Wednesday, July 12, 2006

At The Movies


So the thought occurs to me that Snakes On A Plane mania will continue only until the film actually opens, at which point people will realize that regardless of Samuel L. Jackson's unquestioned charisma the film is still essentially something you'd expect to find on the Sci-Fi channel at two in the morning starring Mario van Peebles and Patrick Duffy. I mean, sure, the hipster cache is pretty strong at this point, but how many of the people championing the movie are actually going to like it when it comes out? I mean, seriously? Let's be honest here. The movie started life as a straight-forward action movie screenplay, so any self-aware irony will only have been added after the fact (i.e. the addition of Jackson's "motherfucking snakes off this motherfucking plane" line), so I am extremely doubtful that it will be the ironic yuk-fest the hipsteratti is expecting. Just a hunch.




For reasons which are still slightly mysterious even to me, I saw The Lake House in the theater last week. Sure enough, it was just as good as I was hoping: that is, not in the least. It was a horrible, horrible movie and it was good for little more than laughing uproariously throughout. The other patrons, most of whom seemed to be authentically interested in the action onscreen, thankfully did not sic an usher on us.

You have to wonder why someone like Christopher Plummer would do a movie like this. Sandra Bullock I can understand: she's been on a slow slide from the A-list for many years now. Keanu? Well, he's one of the biggest actors on the planet and he really doesn't have to do anything he doesn't want to, so you have to figure he lost a bar bet or something. Although he gets a lot of flack I think he's a pretty canny performer (when he's got good material), one of those rare actors who knows how to cede attention to the actors around him, which is one of the reasons he is at his best in ensemble films such as My Own Private Idaho. Sometimes he underplays a role to the point of absurdity, but he's a lot smarter than many give him credit for. Plus, he was in Johnny Mnemonic, so he is forever enshrined in the pantheon of cinema gods.

In any event, however, The Lake House was a great example of a weird phenomenon that you come across every so often and which never fails to bug me: a science-fiction / speculative fiction plot being handled by people who obviously have absolutely no familiarity with the genre. The concept of the movie -- a mailbox which sends letters two years into either the past or the future, depending on when you are -- is actually pretty decent. But the idea, such as it is, is stuck in a bad romantic movie, and the screenwriters have obviously given very little thought as to how such a device would actually work. This is extremely obvious in the fact that I was seriously confused at many points during the film about just what was happening, and when. I try to assume that I am not especially dim, but if I had trouble following the film, what about Mr. & Mrs. John Q. Public? Then again, I thought "Rock of Ages" was perfectly straightforward, and I was the only person in my college class who didn't have a problem with the narrative line in Eliot's "The Wasteland", so what do I know?

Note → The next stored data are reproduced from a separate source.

(** ** The in-memory provider *)

Lemma find_cons_eq {A} (k : string) (a : A) (tbl : list (string * A)) :
  Mock.find k ((k, a) :: tbl) = Some a.
Proof. simpl. now rewrite String.eqb_refl. Qed.

Lemma find_cons_neq {A} (k k' : string) (a : A) (tbl : list (string * A)) :
  k' <> k -> Mock.find k ((k', a) :: tbl) = Mock.find k tbl.
Proof. intros H. simpl. apply String.eqb_neq in H. now rewrite H. Qed.

Lemma find_In {A} (k : string) (tbl : list (string * A)) (a : A) :
  Mock.find k tbl = Some a -> In (k, a) tbl.
Proof.
  induction tbl as [| [k' a'] tbl IH]; simpl; [discriminate |].
  destruct (String.eqb_spec k' k) as [-> | Hne].
  - intros H. injection H as ->. now left.
  - intros H. right. now apply IH.
Qed.

Lemma find_page_In {A} (page : option string)
    (tbl : list (option string * Page A)) (pg : Page A) :
  Mock.find_page page tbl = Some pg -> In pg (map snd tbl).
Proof.
  induction tbl as [| [c pg'] tbl IH]; simpl; [discriminate |].
  destruct (Mock.cursor_eqb c page).
  - intros H. injection H as ->. now left.
  - intros H. right. now apply IH.
Qed.

Lemma serve_scope_In {A} (tbl : list (string * list (option string * Page A)))
    (scope : string) (page : option string) (pg : Page A) (item : A) :
  Mock.serve_scope tbl scope page = Data pg ->
  In item (data pg) ->
  In item (Mock.all_items tbl).
Proof.
  unfold Mock.serve_scope, Mock.serve, Mock.all_items.
  destruct (Mock.find scope tbl) as [ps |] eqn:Hs.
  - destruct (Mock.find_page page ps) as [pg' |] eqn:Hp; [| discriminate].
    intros H Hin. injection H as ->.
    apply in_flat_map. exists (scope, ps). split; [now apply find_In |].
    apply find_page_In in Hp. apply in_map_iff in Hp as (p & <- & Hp).
    apply in_flat_map. now exists p.
  - intros H Hin. injection H as <-. contradiction.
Qed.

(** Records stored under their own identifier are served under it. *)
Lemma get_own_key {A} (key : A -> string) (tbl : list (string * A))
    (k : string) (a : A) :
  Forall (fun kv => key (snd kv) = fst kv) tbl ->
  Mock.get tbl k = Data a -> key a = k.
Proof.
  unfold Mock.get. intros Hall H.
  destruct (Mock.find k tbl) as [a' |] eqn:Hf; [| discriminate].
  injection H as ->. apply find_In in Hf.
  rewrite Forall_forall in Hall. exact (Hall _ Hf).
Qed.
(** Whatever happens to a message, [processEmail] only appends: at most
    two rows, all of the user and for the message, at most one activity,
    of the user, and an activity only with a row; the credentials are not
    touched. *)
Lemma processEmail_frame user email w :
  let w' := world_after (processEmail env user email) w in
  exists (new_logs : list EmailLog) (new_acts : list Activity),
    emailLogs w' = emailLogs w ++ new_logs /\
    activities w' = activities w ++ new_acts /\
    userCredentials w' = userCredentials w /\
    length new_logs <= 2 /\
    length new_acts <= 1 /\
    (new_logs = [] <-> new_acts = []) /\
    Forall (fun r : EmailLog => userId r = user /\ emailId r = email_id email)
           new_logs /\
    Forall (fun a : Activity => act_userId a = user) new_acts.
Proof.
  intros w'.
  assert (Hnothing : forall w0 : World,
            emailLogs w0 = emailLogs w -> activities w0 = activities w ->
            userCredentials w0 = userCredentials w -> w' = w0 ->
            exists (new_logs : list EmailLog) (new_acts : list Activity),
              emailLogs w' = emailLogs w ++ new_logs /\
              activities w' = activities w ++ new_acts /\
              userCredentials w' = userCredentials w /\
              length new_logs <= 2 /\ length new_acts <= 1 /\
              (new_logs = [] <-> new_acts = []) /\
              Forall (fun r : EmailLog =>
                        userId r = user /\ emailId r = email_id email) new_logs /\
              Forall (fun a : Activity => act_userId a = user) new_acts).
  { intros w0 Hl Ha Hc ->. exists [], []. rewrite !app_nil_r.
    repeat split; try done; cbn; lia. }
  pose (logs := take 50 (orderBy_desc_createdAt
                           (List.filter (fun l : EmailLog => String.eqb (userId l) user)
                                        (emailLogs w)))).
  assert (Hlogs : outcome_of (getUserEmailLogs user None) w = Returns logs)
    by reflexivity.
  destruct (alreadyProcessed logs email) eqn:Hfound.
  { apply (Hnothing w); try done. unfold w', world_after.
    by rewrite (processEmail_skips user email logs w Hlogs Hfound). }
  destruct (extract_content env email) as [content|] eqn:Hcontent.
  2:{ apply (Hnothing (world_after (record_call (GetEmailContent (email_id email))) w));
        try done.
      unfold w', processEmail, processEmail_body. run.
      rewrite Hlogs. cbv beta iota. rewrite Hfound. run. by rewrite Hcontent. }
  destruct (outcome_of (analyzeEmail env user (content_body content))
              (world_after (record_call (GetEmailContent (email_id email))) w))
    as [analysis|e] eqn:Han.
  2:{ apply (Hnothing (world_after (record_call (AnalyzeEmail user (content_body content)))
                         (world_after (record_call (GetEmailContent (email_id email))) w)));
        try done.
      unfold w', processEmail, processEmail_body. run.
      rewrite Hlogs. cbv beta iota. rewrite Hfound. run. rewrite Hcontent. run.
      change (world_after (getUserEmailLogs user None) w) with w.
      by rewrite Han. }
  destruct (email_logs_accepts (pending user email content (an_action analysis)))
    eqn:Hpending.
  2:{ apply (Hnothing (world_after (record_call (AnalyzeEmail user (content_body content)))
                         (world_after (record_call (GetEmailContent (email_id email))) w)));
        try done.
      unfold w'.
      by rewrite (processEmail_analysed _ _ _ _ _ _ Hlogs Hfound Hcontent Han),
        Hpending. }
  assert (Hd : dispatches env user email w content analysis).
  { split; [by exists logs|]. split; [done|]. split; [done|].
    by apply insertEmailLog_resolves. }
  destruct (processEmail_rows user email content analysis w Hd)
    as (terminal & Hl & Hterm & Hlen & (a & Ha & Hfields) & Hc).
  exists (pending_row user email content (an_action analysis) w :: terminal), [a].
  split; [done|]. split; [done|]. split; [done|].
  split; [cbn; repeat case_match; lia|]. split; [cbn; lia|].
  split; [done|]. split.
  - constructor; [done|]. eapply Forall_impl; [exact Hterm|].
    by intros r (? & ? & _).
  - constructor; [|constructor]. by rewrite Hfields.
Qed.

Time travel is tricky business, and even a moron knows that if you change the past you change the present as well. So if Sandra Bullock changes the past to ensure that Keanu Reeve's doesn't get hit by a bus, how is it that she still remembers he almost got hit by a bus? How is this paradox resolved? In later seasons of the various Star Trek spin-offs, I remember they established that every time someone messed with time, the time police from the 29th century had to show up to fix it. It was perhaps not the most elegant solution, but it at least kept people from scratching their heads overly much. At the end of The Lake House I was rooting for the time police to commit some serious brutality on Sandra Bullock, or at the very least for the Time Bandits to fall through the ceiling clutching their map of the universe. That, at least, would have made some sense.

But as it is I can't really be disappointed because I got exactly what I paid for: a horrible, horrible movie that was perfectly good fun for the duration of its running time. If it had actually been any good, then I would have been really upset.




The film did have one great line, however:

"What, did you have clowns for breakfast?"


Don't worry, it doesn't make any more sense in the context of the movie. Great line, however. It should be the next viral internet catchphrase. Go forth and make it so, my minions.